**Saved data entries:**
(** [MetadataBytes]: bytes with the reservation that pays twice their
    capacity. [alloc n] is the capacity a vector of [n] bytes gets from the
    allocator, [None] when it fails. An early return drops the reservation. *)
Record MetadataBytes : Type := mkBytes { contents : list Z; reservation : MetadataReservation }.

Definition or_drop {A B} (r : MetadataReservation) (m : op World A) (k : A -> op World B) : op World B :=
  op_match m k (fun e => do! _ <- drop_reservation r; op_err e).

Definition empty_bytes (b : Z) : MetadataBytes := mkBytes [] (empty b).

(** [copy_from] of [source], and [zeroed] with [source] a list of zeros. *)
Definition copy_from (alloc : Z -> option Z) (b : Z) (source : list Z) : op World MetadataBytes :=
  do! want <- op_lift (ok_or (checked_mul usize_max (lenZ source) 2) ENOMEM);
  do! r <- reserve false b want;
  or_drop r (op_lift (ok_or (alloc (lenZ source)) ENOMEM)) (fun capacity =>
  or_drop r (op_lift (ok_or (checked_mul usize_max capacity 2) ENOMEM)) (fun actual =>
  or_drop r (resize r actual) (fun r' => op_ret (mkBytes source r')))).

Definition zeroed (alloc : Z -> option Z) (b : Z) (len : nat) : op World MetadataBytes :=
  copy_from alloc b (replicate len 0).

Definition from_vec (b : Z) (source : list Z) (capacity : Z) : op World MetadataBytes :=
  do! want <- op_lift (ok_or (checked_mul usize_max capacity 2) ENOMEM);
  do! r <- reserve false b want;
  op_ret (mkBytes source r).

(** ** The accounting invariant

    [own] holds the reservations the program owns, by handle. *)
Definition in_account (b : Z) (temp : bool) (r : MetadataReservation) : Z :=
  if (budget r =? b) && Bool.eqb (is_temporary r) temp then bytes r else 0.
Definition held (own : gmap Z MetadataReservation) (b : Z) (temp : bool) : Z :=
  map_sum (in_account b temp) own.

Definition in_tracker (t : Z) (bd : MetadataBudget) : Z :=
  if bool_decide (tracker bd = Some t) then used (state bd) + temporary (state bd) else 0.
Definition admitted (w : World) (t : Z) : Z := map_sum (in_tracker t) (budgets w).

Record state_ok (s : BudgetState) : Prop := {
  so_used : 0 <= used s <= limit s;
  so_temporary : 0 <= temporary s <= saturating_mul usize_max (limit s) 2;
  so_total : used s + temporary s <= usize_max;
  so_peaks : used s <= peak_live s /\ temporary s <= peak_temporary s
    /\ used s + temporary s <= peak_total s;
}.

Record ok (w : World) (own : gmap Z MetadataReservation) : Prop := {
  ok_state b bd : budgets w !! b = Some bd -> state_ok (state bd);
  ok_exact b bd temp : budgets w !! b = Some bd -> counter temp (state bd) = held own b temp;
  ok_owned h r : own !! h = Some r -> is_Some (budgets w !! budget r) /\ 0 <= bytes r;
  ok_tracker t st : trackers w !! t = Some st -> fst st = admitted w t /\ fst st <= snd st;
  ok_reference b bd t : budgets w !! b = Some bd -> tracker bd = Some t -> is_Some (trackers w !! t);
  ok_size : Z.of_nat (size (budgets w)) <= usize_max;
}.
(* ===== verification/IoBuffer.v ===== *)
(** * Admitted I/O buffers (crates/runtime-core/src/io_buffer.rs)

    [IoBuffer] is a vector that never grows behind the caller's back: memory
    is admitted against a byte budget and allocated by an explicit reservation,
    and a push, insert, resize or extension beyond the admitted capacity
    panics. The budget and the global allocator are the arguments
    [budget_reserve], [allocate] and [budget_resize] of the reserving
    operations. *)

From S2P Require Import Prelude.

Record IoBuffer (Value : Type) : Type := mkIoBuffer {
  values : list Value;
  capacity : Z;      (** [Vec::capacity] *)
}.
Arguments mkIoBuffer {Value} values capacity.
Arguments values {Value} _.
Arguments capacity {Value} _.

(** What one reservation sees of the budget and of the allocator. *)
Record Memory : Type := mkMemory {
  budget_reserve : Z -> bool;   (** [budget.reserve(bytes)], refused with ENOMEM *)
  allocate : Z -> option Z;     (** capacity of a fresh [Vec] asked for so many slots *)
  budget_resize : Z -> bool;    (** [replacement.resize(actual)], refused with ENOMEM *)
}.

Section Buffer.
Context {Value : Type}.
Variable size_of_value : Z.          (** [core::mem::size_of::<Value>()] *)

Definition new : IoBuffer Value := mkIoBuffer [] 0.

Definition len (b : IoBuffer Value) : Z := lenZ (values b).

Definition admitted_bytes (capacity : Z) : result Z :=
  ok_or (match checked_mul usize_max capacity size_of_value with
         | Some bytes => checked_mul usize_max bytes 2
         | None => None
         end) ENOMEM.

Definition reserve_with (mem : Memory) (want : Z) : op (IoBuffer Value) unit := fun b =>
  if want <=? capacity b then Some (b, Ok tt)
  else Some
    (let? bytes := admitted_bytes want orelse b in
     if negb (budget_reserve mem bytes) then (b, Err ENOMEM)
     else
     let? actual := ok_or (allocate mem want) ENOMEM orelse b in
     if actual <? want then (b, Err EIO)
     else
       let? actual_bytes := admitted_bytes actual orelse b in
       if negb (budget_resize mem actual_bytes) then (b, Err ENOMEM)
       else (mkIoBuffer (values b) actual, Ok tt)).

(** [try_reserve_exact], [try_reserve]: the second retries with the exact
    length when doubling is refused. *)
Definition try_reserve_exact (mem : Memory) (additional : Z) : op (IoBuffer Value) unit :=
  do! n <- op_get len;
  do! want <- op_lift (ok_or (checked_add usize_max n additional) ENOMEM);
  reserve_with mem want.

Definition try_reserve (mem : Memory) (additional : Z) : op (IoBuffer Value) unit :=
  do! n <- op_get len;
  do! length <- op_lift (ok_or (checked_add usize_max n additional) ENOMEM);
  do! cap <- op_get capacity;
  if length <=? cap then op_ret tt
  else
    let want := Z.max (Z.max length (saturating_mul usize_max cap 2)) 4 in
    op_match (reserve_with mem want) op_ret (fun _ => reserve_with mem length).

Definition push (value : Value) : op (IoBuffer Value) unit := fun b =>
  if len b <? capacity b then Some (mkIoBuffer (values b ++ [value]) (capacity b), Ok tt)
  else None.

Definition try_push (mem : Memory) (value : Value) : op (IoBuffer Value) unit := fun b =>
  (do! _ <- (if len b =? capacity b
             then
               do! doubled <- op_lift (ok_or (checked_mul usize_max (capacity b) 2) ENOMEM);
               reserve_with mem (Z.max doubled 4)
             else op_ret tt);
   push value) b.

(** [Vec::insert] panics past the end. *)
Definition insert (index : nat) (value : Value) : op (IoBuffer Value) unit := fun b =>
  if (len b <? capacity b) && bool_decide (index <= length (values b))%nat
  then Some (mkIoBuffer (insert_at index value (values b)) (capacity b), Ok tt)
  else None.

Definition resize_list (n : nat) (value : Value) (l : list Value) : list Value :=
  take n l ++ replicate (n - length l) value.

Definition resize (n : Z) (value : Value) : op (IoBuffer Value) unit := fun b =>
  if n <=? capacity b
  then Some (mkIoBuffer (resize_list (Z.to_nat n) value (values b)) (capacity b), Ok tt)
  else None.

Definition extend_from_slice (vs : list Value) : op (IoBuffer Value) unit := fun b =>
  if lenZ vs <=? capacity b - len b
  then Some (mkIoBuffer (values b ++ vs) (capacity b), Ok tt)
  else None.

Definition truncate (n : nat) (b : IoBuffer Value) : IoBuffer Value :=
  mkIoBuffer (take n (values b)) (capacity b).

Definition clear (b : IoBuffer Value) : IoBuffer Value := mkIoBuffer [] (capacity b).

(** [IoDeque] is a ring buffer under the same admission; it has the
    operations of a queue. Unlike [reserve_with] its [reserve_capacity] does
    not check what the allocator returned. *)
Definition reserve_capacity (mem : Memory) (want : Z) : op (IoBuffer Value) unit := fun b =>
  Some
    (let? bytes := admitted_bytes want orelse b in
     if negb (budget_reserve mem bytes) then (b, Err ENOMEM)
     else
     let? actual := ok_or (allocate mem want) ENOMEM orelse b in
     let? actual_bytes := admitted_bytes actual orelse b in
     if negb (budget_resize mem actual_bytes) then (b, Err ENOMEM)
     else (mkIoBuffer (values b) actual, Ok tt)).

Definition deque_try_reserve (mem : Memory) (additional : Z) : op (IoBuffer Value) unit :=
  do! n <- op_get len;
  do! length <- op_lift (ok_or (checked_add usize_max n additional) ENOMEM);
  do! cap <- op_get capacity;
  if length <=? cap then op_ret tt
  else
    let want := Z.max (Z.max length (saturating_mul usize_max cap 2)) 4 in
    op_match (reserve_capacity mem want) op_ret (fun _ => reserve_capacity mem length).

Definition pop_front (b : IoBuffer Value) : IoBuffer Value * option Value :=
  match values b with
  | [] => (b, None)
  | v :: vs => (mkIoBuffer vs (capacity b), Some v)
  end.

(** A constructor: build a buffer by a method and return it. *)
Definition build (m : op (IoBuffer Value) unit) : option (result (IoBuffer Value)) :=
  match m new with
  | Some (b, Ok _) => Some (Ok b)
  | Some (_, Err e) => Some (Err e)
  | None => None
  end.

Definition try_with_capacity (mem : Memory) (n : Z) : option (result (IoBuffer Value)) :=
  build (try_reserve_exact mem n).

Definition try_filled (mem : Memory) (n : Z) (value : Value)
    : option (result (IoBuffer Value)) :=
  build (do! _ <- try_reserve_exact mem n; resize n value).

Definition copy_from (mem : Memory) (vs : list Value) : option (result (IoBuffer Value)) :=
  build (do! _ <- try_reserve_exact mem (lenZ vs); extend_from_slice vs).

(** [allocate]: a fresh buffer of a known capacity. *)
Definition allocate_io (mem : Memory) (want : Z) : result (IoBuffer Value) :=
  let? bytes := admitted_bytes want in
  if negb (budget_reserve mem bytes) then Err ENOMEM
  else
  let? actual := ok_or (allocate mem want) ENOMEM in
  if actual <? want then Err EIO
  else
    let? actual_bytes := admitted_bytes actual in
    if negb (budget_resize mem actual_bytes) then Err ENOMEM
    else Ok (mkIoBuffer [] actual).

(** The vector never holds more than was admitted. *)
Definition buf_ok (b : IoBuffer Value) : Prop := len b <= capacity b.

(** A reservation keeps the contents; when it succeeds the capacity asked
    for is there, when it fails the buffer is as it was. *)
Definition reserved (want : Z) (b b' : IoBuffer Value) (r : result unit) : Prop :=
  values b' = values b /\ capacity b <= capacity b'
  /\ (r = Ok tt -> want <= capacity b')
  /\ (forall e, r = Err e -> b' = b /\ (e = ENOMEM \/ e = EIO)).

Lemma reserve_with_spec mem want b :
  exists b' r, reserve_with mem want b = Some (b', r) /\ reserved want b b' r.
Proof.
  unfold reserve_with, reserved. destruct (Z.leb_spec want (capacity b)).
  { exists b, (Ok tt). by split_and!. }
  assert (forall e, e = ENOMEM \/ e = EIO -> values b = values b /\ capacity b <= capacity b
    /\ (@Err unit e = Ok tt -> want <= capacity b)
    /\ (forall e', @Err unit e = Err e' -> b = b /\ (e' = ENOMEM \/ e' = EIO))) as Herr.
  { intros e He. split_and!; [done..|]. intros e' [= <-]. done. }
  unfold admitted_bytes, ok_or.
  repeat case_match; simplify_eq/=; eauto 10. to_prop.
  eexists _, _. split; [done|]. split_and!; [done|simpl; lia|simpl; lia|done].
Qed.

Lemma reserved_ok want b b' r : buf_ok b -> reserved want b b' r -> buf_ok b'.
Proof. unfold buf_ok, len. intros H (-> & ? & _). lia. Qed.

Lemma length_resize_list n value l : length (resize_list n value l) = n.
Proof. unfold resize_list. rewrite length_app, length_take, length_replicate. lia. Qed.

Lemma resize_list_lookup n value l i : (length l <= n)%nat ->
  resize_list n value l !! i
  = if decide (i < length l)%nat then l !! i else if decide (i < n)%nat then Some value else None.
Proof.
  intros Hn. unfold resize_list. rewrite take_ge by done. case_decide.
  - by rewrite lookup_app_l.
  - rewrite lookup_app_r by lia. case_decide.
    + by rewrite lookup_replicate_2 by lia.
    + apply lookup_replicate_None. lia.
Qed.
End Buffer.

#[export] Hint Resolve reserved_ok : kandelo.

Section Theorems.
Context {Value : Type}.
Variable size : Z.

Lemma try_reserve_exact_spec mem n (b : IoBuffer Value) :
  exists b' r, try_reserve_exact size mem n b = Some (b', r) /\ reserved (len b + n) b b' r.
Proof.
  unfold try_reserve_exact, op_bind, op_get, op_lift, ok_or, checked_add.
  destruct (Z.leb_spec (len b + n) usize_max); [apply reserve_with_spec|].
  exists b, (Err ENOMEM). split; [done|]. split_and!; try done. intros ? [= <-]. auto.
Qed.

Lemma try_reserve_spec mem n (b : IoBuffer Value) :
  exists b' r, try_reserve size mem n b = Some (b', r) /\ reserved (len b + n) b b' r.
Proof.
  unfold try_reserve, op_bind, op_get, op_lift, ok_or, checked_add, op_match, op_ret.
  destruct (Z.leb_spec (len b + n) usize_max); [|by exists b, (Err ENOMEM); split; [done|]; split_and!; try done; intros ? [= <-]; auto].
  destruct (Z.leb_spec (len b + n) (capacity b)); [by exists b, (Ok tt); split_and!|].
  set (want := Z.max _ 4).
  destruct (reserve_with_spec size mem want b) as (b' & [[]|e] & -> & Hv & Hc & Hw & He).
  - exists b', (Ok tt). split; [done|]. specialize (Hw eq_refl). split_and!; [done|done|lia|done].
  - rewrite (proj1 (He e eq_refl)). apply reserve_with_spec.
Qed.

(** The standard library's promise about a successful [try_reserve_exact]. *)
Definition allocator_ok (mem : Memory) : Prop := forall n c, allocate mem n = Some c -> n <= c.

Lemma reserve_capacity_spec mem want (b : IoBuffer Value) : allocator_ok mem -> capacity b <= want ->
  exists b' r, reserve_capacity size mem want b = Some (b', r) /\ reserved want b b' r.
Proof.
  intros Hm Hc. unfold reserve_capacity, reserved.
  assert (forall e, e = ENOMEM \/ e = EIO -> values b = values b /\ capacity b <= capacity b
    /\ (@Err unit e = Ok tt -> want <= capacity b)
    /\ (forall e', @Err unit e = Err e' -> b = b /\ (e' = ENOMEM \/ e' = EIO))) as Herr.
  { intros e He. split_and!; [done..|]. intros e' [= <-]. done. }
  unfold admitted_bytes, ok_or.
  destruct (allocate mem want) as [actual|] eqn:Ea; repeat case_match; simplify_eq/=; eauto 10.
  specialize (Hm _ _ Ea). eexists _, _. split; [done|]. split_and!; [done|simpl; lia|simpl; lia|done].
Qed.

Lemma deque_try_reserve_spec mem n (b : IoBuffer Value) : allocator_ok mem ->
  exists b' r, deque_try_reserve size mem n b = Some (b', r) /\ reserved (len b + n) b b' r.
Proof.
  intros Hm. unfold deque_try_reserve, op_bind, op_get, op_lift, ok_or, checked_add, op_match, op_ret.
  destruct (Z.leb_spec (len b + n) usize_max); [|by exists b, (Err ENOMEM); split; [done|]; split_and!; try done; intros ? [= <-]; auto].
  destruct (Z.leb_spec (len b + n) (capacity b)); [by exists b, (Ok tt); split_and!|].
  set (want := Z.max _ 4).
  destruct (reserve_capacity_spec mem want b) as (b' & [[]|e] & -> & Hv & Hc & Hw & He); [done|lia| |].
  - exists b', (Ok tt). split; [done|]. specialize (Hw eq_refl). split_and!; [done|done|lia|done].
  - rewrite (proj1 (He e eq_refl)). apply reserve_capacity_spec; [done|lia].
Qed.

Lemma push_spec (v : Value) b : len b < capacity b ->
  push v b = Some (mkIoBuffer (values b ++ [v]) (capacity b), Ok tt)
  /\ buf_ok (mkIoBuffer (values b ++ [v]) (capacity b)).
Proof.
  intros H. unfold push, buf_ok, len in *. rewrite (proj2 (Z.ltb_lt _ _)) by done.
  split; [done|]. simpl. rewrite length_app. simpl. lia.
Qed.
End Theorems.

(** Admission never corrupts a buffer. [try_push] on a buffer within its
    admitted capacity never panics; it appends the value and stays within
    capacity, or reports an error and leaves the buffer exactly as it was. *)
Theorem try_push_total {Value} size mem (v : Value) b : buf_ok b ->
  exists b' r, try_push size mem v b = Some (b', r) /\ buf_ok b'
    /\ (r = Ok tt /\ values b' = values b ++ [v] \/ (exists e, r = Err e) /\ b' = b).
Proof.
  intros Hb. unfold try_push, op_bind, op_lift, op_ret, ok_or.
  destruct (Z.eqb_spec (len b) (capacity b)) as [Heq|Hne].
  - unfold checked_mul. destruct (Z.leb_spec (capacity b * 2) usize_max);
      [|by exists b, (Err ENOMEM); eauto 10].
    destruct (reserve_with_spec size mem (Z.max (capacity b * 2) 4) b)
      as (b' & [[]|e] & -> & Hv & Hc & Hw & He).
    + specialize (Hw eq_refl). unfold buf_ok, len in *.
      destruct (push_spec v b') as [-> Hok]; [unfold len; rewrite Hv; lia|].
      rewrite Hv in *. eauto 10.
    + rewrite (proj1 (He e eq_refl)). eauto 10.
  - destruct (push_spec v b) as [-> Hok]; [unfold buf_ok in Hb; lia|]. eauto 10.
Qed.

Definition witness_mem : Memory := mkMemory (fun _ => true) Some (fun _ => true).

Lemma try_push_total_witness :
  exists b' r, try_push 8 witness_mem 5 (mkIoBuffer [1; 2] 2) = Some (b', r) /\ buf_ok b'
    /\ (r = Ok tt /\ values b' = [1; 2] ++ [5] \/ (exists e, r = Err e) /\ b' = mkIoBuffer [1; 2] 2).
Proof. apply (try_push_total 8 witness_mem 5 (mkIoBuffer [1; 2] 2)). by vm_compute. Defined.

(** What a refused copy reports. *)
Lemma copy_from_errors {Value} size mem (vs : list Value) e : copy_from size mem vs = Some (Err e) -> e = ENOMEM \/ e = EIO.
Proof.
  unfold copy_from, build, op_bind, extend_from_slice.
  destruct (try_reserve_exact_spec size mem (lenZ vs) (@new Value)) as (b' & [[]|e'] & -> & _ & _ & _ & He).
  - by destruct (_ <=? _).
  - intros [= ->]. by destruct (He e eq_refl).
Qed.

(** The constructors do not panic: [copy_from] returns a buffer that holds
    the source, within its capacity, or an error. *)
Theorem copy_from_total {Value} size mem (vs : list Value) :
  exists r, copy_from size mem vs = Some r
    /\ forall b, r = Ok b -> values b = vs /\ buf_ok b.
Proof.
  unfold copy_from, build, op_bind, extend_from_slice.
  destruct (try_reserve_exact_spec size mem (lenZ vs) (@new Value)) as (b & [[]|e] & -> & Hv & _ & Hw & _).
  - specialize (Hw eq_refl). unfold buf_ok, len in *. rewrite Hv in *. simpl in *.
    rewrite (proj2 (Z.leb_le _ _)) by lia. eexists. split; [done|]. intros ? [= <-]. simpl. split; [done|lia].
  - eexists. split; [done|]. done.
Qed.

**Aim of the exercise:** From the records above, copy each line where the word "reports" can be found.

**Exercise result:**
    capacity, or reports an error and leaves the buffer exactly as it was. *)
(** What a refused copy reports. *)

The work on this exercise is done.